The Gambling Addiction Recovery Process

Close to the hand that is based on a slot machineGambling addiction is one of the most widespread behavioral addictions. Between 1-5% of Americans are involved in compulsive gambling. Among young people and ethnic minorities, the rate is even higher. A 2010 study found that 6-9% of adolescents and young adults are addicted to gambling.

Addiction to gambling can lead to other problems, including debt and relationship misery. Usually it also coexists with other addicts, especially alcohol. It is easy to feel desperate and overwhelming while you are in the hands of a gambling addiction.

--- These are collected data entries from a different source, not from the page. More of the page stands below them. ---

Lemma formatComment_indent_witness :
  exists indent,
    JS.repeat "  " (JS.mul (JS.Int 1) (JS.Int 2)) = JS.Normal indent /\
    indent = JS.repeat_nat "  " (Z.to_nat (1 * 2)) /\
    Z.of_nat (length indent) = 1 * 4 /\
    MarkdownUtils.formatComment
      {| CommentData.author := JS.Str "carol"; CommentData.score := JS.Str "2";
         CommentData.content := "Re: hi"; CommentData.depth := JS.Int 1 |}
    = JS.Normal
        ((indent ++ "- **u/" ++ "carol" ++ "** (*" ++ "2" ++ " points*):" ++ LF)
           ++ indent ++ "  > "
           ++ JS.replaceNewlines "Re: hi" (LF ++ indent ++ "  > ")
           ++ LF ++ LF).
Proof.
  apply (proj2 (proj2 (formatComment_indent
                         {| CommentData.author := JS.Str "carol";
                            CommentData.score := JS.Str "2";
                            CommentData.content := "Re: hi";
                            CommentData.depth := JS.Int 1 |} 1 eq_refl))).
  - lia.
  - reflexivity.
Defined.

(** A negative depth makes the renderer throw. *)
Lemma formatComment_negative_depth (commentData : CommentData.t) :
  JS.isNegative (CommentData.depth commentData) = true ->
  MarkdownUtils.formatComment commentData = JS.Throw JS.RangeError.
Proof.
  intros H. apply formatComment_throws, repeat_negative.
  now rewrite mul_two_isNegative.
Qed.

(** And so does an infinite one. *)
Lemma formatComment_infinite_depth (commentData : CommentData.t) negative :
  CommentData.depth commentData = JS.Infinity negative ->
  MarkdownUtils.formatComment commentData = JS.Throw JS.RangeError.
Proof.
  intros H. apply formatComment_throws. rewrite H. reflexivity.
Qed.

(** The depth of an extracted record is what [parseInt] reads, 0 for [NaN]. *)
Lemma extracted_depth c r :
  commentDataOf c = Some r ->
  CommentData.depth r
  = JS.orZero (JS.parseInt (DOM.getAttribute (DOM.commentAttributes c) "depth")).
Proof.
  unfold commentDataOf.
  destruct (JS.toBoolean _); [|discriminate].
  destruct (DOM.contentElement c); [|discriminate].
  intros H. injection H as <-. reflexivity.
Qed.

(** An absent depth attribute reads as 0. *)
Lemma extracted_depth_absent c r :
  commentDataOf c = Some r ->
  DOM.getAttribute (DOM.commentAttributes c) "depth" = JS.null ->
  CommentData.depth r = JS.Int 0.
Proof.
  intros H E. rewrite (extracted_depth c r H), E. reflexivity.
Qed.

Proper treatment can help people with gambling problems regain control of their lives.

When does gambling become an addiction?

A Gallup 2016 poll found that the game is a common diversion, with 64% of a representative sample of Americans saying it was playing at least once during the last year. Gambling is everywhere, from state lotteries to school labels. This may make it difficult to distinguish problematic gambling from typical gambling. For people in the recovery, the ubiquitous nature of gambling opportunities can make gambling a challenge.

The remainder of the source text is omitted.